■ **Work required**:
Check each line of the listing for the string "this", then state how many lines have it. Only the number is wanted.

■ **Exercise input**:
(* ===== verification/Distribute.v ===== *)
(** * Distribution: [src/dispatch/distribute.rs], [reserve.rs],
    [rack_limits.rs] and [operating_state.rs]

    A module's setpoint resolved into one share per child from the cached
    readings.  [now] is the instant the readings' ages are measured at.  The
    log of racks falling back to their static limit is not modelled. *)

From Stdlib Require Import ZArith Lia Floats.
From S2P Require Import Prelude F64 Binary64 Rounding Text Allocation AllocationF64.
From S2P Require Import Cache Bindings.
Local Open Scope Z_scope.
Local Open Scope gateway_scope.

(** ** Errors of a dispatch *)

Inductive error :=
| UnknownPolicy (name : string)
| NoOperatingState (device_id : string)
| NoStateOfCharge (device_id : string)
| BadStateOfCharge (device_id : string)
| BadOperatingState (v : Value)
| UnknownStateLabel (label : string)
| UnknownStateCode (code : Z)
| NoBinding (device_id key : string)
| BadBinding (device_id key : string)
| NoRackCould (target : f64)
| Unsupported (protocol : string)
| UnknownVerb (verb : string)
| CapWritesFailed (failed : list (string * string))
| SouthError (reason : string)
| ChildWriteFailed (device_id : string) (cause : error).

(** ** [operating_state.rs] *)

Definition operating_state_from_f64 (raw : f64) : result error OperatingState :=
  let code := f64_as_i64 (f_round raw) in
  if code =? 0 then Ok Standby
  else if code =? 1 then Ok Charging
  else if code =? 2 then Ok Discharging
  else if code =? 3 then Ok Fault
  else if code =? 4 then Ok Offline
  else Err (UnknownStateCode code).

Definition parse_operating_state (v : Value) : result error OperatingState :=
  match as_str v with
  | Some label =>
      if bool_decide (label = "STANDBY"%string) then Ok Standby
      else if bool_decide (label = "CHARGING"%string) then Ok Charging
      else if bool_decide (label = "DISCHARGING"%string) then Ok Discharging
      else if bool_decide (label = "FAULT"%string) then Ok Fault
      else if bool_decide (label = "OFFLINE"%string) then Ok Offline
      else Err (UnknownStateLabel label)
  | None => x <-? ok_or (as_number v) (BadOperatingState v); operating_state_from_f64 x
  end.

(** ** [reserve.rs] *)

Definition operator_reserve_percent (binding : DistributeBinding) (site_id : string)
    (cache : InputCache) : option f64 :=
  capacity_wh ← db_site_capacity_wh binding;
  if f_ltb (of_Z 0) capacity_wh then
    topic ← db_operator_reserve_topic binding;
    reserve_wh ← reading cache (substitute_site_id topic site_id);
    f_clamp (f_mul (f_div reserve_wh capacity_wh) (of_Z 100)) (of_Z 0) (of_Z 100)
  else None.
(** How a command for a configured, unlocked setpoint runs. *)
Lemma handle_runs requested topic f w ct device b w1 :
  parse_command_topic topic site_id = Some ct → channels !! ct_device_id ct = Some device →
  device !! (ct_verb ct ++ "_" ++ ct_target ct)%string = Some b → ct_device_id ct ∉ locked →
  publish (ack (ct_device_id ct) (frame_command_id f) Received None) w = (Ok (), w1) →
  let key := (ct_verb ct ++ "_" ++ ct_target ct)%string in
  let rp := record_request requested (ct_device_id ct) key (frame_value f) in
  handle requested topic (Some f) w =
    '(r, w2) ← execute b (frame_value f) (ct_device_id ct) key w1;
    Some match r with
         | Ok _ =>
             let '(r, w3) := publish (ack (ct_device_id ct) (frame_command_id f) Done None) w2 in
             (r, rp.1, w3)
         | Err e =>
             let '(r, w3) := publish (ack (ct_device_id ct) (frame_command_id f) Failed
                                        (Some (WriteFailed e))) w2 in
             (r, restore_request rp.1 (ct_device_id ct) key (frame_value f) rp.2, w3)
         end.
Proof.
  intros Ht Hd Hb Hl Hp. cbv zeta. unfold handle_command. rewrite Ht, Hd. cbv zeta.
  unfold ack in Hp. rewrite Hp, bool_decide_false, Hb by done.
  destruct (record_request _ _ _ _) as [req prev] eqn:Hr. cbn [fst snd].
  destruct (execute b _ _ _ _) as [[[u|e] w2]|]; cbn; unfold ack; [| |done];
    by destruct (publish _ w2).
Qed.

Lemma handle_locked requested topic f w ct w1 :
  parse_command_topic topic site_id = Some ct → ct_device_id ct ∈ locked →
  is_Some (channels !! ct_device_id ct) →
  publish (ack (ct_device_id ct) (frame_command_id f) Received None) w = (Ok (), w1) →
  let '(r, w2) := publish (ack (ct_device_id ct) (frame_command_id f) Failed
                             (Some (LockedOut (ct_device_id ct)))) w1 in
  handle requested topic (Some f) w = Some (r, requested, w2).
Proof.
  intros Ht Hl [device Hd] Hp. unfold handle_command. rewrite Ht, Hd. cbv zeta.
  unfold ack in *. rewrite Hp, bool_decide_true by done. by destruct (publish _ w1).
Qed.

(** A command for a locked-out device is acked
    [Received] then [Failed], and nothing else happens: no south-side write is
    made and the device's requested setpoint stays what it was. *)
Theorem locked_out_command_refused requested topic f w ct w1 :
  parse_command_topic topic site_id = Some ct → ct_device_id ct ∈ locked →
  is_Some (channels !! ct_device_id ct) →
  publish (ack (ct_device_id ct) (frame_command_id f) Received None) w = (Ok (), w1) →
  let '(r, w2) := publish (ack (ct_device_id ct) (frame_command_id f) Failed
                             (Some (LockedOut (ct_device_id ct)))) w1 in
  handle requested topic (Some f) w = Some (r, requested, w2).
Proof. apply handle_locked. Qed.

Section Log.
(** [event_log w] is the events published so far; a south-side write
    publishes nothing. *)
Context (event_log : W → list LifecycleEvent).
Hypothesis publish_logs : ∀ e w, event_log (publish e w).2 = event_log w ++ [e].
Hypothesis modbus_quiet : ∀ b v t c w, event_log (modbus_write b v t c w).2 = event_log w.
Hypothesis sunspec_quiet : ∀ b v t c w, event_log (sunspec_write b v t c w).2 = event_log w.
Hypothesis bit_quiet : ∀ b a t c w, event_log (sunspec_write_bit b a t c w).2 = event_log w.
Hypothesis redfish_quiet : ∀ b v t c w, event_log (redfish_write b v t c w).2 = event_log w.

Lemma write_share_quiet key s w :
  event_log (write_share channels trust creds key s w).2 = event_log w.
Proof.
  unfold write_share. destruct (channel_of _ _ _) as [b|]; [|done].
  destruct b as [b| | | | | |b| | |]; try done.
  - specialize (modbus_quiet b s.2 (trust !! s.1) creds w). by destruct (modbus_write _ _ _ _ _).
  - specialize (sunspec_quiet b s.2 (trust !! s.1) creds w). by destruct (sunspec_write _ _ _ _ _).
Qed.

Lemma write_shares_quiet key shares w :
  event_log (write_shares channels trust creds shares key w).2 = event_log w.
Proof.
  revert w; induction shares as [|s shares IH]; intros w; cbn [write_shares]; [done|].
  pose proof (write_share_quiet key s w) as Hs.
  destruct (write_share _ _ _ _ _ _) as [[u|e] w']; [by rewrite IH|done].
Qed.

Lemma run_caps_quiet caps w :
  event_log (run_caps channels trust creds caps w).2 = event_log w.
Proof.
  revert w; induction caps as [|[[d k] c] caps IH]; intros w; cbn [run_caps]; [done|].
  assert (event_log (write_one channels trust creds (d, k, c) w).2 = event_log w) as Hw.
  { unfold write_one. destruct (channel_of _ _ _) as [[]|]; by try apply redfish_quiet. }
  destruct (write_one _ _ _ _ _) as [r w']. specialize (IH w').
  destruct (run_caps _ _ _ _ _) as [fl w'']. cbn in *. congruence.
Qed.

Lemma execute_quiet b v d key w r w' :
  execute b v d key w = Some (r, w') → event_log w' = event_log w.
Proof.
  unfold execute_setpoint. intros He. destruct b as [b| |b| | | |b| |db|p]; try congruence.
  - injection He as He. by rewrite <- (modbus_quiet b v (trust !! d) creds w), He.
  - injection He as He. by rewrite <- (redfish_quiet b v (trust !! d) creds w), He.
  - destruct (ss_bit b) as [nm|].
    + destruct (action _ _) as [a|]; [|congruence]. injection He as He.
      by rewrite <- (bit_quiet b a (trust !! d) creds w), He.
    + injection He as He. by rewrite <- (sunspec_quiet b v (trust !! d) creds w), He.
  - unfold dispatch_distribute in He. destruct (envelope_guard_config db) as [[g|]|]; simpl in He;
      [congruence| |done]. destruct (compute_shares _ _ _ _ _ _) as [sh|e]; [|congruence].
    pose proof (write_shares_quiet key sh w) as Hw.
    destruct (write_shares _ _ _ _ _ _) as [[u|e] w2]; cbn in Hw; congruence.
  - unfold dispatch_power_cap in He. destruct (child_caps p v) as [caps|]; simpl in He; [|done].
    unfold write_caps in He. pose proof (run_caps_quiet (order (unlocked_caps locked caps)) w) as Hw.
    destruct (run_caps _ _ _ _ _) as [fl w2]. cbn in Hw. congruence.
Qed.

(** A message that is no command of this gateway: not a command topic of this
    site, not a device it has bindings for, or no frame that parses. *)
Definition not_addressed (topic : string) (frame : option CommandFrame) : Prop :=
  parse_command_topic topic site_id = None ∨
  (∃ ct, parse_command_topic topic site_id = Some ct ∧ channels !! ct_device_id ct = None) ∨ frame = None.

(** C17: what handling one command frame publishes, writes and
    records. A message that is no command of this gateway (not on a command topic of
    this site, for a device without command bindings, or unparsable) leaves the
    world and the requests as they were. Any other is first answered Received on its
    device's topic under its own id; if the broker refuses that, handling ends there
    with an error. Then exactly one more event follows under the same id: Failed
    naming the lockout if the device is locked, Failed naming the key if the device
    has no such command (nothing is written in either case), and otherwise the
    binding's write is carried out and the event is Done if it succeeded and Failed
    with its error if it did not. After Done the request recorded is the one asked
    for; in every other case all requests are as they were. The value is a number
    (not NaN); that no event is published by the south-side writes themselves is
    assumed of the world. *)
Theorem one_ack_per_command requested topic frame w r requested' w' :
  handle requested topic frame w = Some (r, requested', w') →
  (∀ f, frame = Some f → f_eqb (frame_value f) (frame_value f) = true) →
  let same := ∀ d k, requested_of requested' d k = requested_of requested d k in
  (not_addressed topic frame → r = Ok () ∧ w' = w ∧ same) ∧
  ∀ ct f device, parse_command_topic topic site_id = Some ct → frame = Some f →
    channels !! ct_device_id ct = Some device →
    let acked phase why := ack (ct_device_id ct) (frame_command_id f) phase why in
    let key := (ct_verb ct ++ "_" ++ ct_target ct)%string in
    let '(heard, w1) := publish (acked Received None) w in
    let ends w2 phase why := w' = (publish (acked phase why) w2).2 ∧ r = (publish (acked phase why) w2).1 ∧
      event_log w' = event_log w ++ [acked Received None; acked phase why] in
    match heard with
    | Err _ => is_ok r = false ∧ w' = w1 ∧ event_log w' = event_log w ++ [acked Received None] ∧ same
    | Ok _ =>
        if decide (ct_device_id ct ∈ locked) then ends w1 Failed (Some (LockedOut (ct_device_id ct))) ∧ same
        else
          match device !! key with
          | None => ends w1 Failed (Some (UnknownCommand key (ct_device_id ct))) ∧ same
          | Some b => ∃ answer w2, execute b (frame_value f) (ct_device_id ct) key w1 = Some (answer, w2) ∧
              match answer with
              | Ok _ => ends w2 Done None ∧
                  requested' = (record_request requested (ct_device_id ct) key (frame_value f)).1
              | Err e => ends w2 Failed (Some (WriteFailed e)) ∧ same
              end
          end
    end.
Proof.
  intros Hh Hnan. cbv zeta. pose proof Hh as Hh0. unfold handle_command in Hh. split.
  { intros [Ht|[(ct & Ht & Hd)|Hf]]; rewrite ?Ht, ?Hf in Hh; cbv zeta in Hh.
    - by simplify_eq.
    - rewrite Hd in Hh. by simplify_eq.
    - destruct (parse_command_topic _ _) as [ct|]; [|by simplify_eq]. cbv zeta in Hh.
      destruct (channels !! _); by simplify_eq. }
  intros ct f device Ht -> Hd. rewrite Ht in Hh. cbv zeta in Hh. rewrite Hd in Hh. specialize (Hnan f eq_refl).
  pose proof (publish_logs (ack (ct_device_id ct) (frame_command_id f) Received None) w) as Hp.
  unfold ack in *. destruct (publish _ w) as [[[]|e] w1] eqn:Hpub; cbn in Hp; [|by simplify_eq].
  assert (∀ w2 phase why, event_log w2 = event_log w1 →
    event_log (publish (mkEvent (event_topic site_id (ct_device_id ct)) (frame_command_id f) phase why) w2).2 =
    event_log w ++ [mkEvent (event_topic site_id (ct_device_id ct)) (frame_command_id f) Received None;
                    mkEvent (event_topic site_id (ct_device_id ct)) (frame_command_id f) phase why]) as Hends
    by (intros w2 phase why Hw2; by rewrite publish_logs, Hw2, Hp, <- app_assoc).
  case_bool_decide as Hl; [rewrite decide_True by done|rewrite decide_False by done].
  - rewrite <- (Hends w1) by done. destruct (publish _ w1) as [r2 w2]. by simplify_eq/=.
  - destruct (device !! _) as [b|] eqn:Hb; [clear Hh|].
    2: { rewrite <- (Hends w1) by done. destruct (publish _ w1) as [r2 w2]. by simplify_eq/=. }
    rewrite (handle_runs _ _ _ _ _ _ _ _ Ht Hd Hb Hl Hpub) in Hh0.
    destruct (execute b _ _ _ _) as [[[u|e] w2]|] eqn:He; simpl in Hh0; [| |done];
      pose proof (execute_quiet _ _ _ _ _ _ _ He) as Hq; eexists _, w2; (split; [done|]); cbn beta iota;
      rewrite <- (Hends w2) by done; unfold ack in Hh0; destruct (publish _ w2) as [r3 w3]; simplify_eq/=;
      split_and!; try done. intros d k. by apply restore_record.
Qed.
End Log.
(** [inputs]: the new [last_poi], and this tick's inputs unless it holds. *)
Definition inputs (cfg : ShedTaskConfig) (cache : InputCache) (storage_spare : f64)
    (last_poi : option Z) : option Z * option (ShedTick f64) :=
  match reading_at cache (st_poi_topic cfg), reading_at cache (st_import_limit_topic cfg),
        reading_at cache (st_export_limit_topic cfg) with
  | Some (poi, received_at), Some (import, _), Some (export, _) =>
      let use dt :=
        (Some received_at,
         Some (mkShedTick poi import export (of_Z 100)
                 (f_sum (cc_max_w <$> shed_children cfg)) (f_sum (cc_min_w <$> shed_children cfg))
                 storage_spare dt)) in
      match last_poi with
      | Some prev => if received_at <=? prev then (last_poi, None) else use (received_at - prev)
      | None => use (seconds 1)
      end
  | _, _, _ => (last_poi, None)
  end.

(** [None] is a panic in [child_caps]. *)
Definition module_caps (cfg : ShedTaskConfig) (percent : f64) (last_requested : Requested)
    : option (list (string * string * f64)) :=
  mjoin <$> mapM (λ m,
    let operator := default (of_Z 100) (requested_of last_requested (cm_device_id m) (cm_channel_key m)) in
    child_caps (cm_binding m) (f_min percent operator)) (st_modules cfg).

■ **Reply to the task**:
4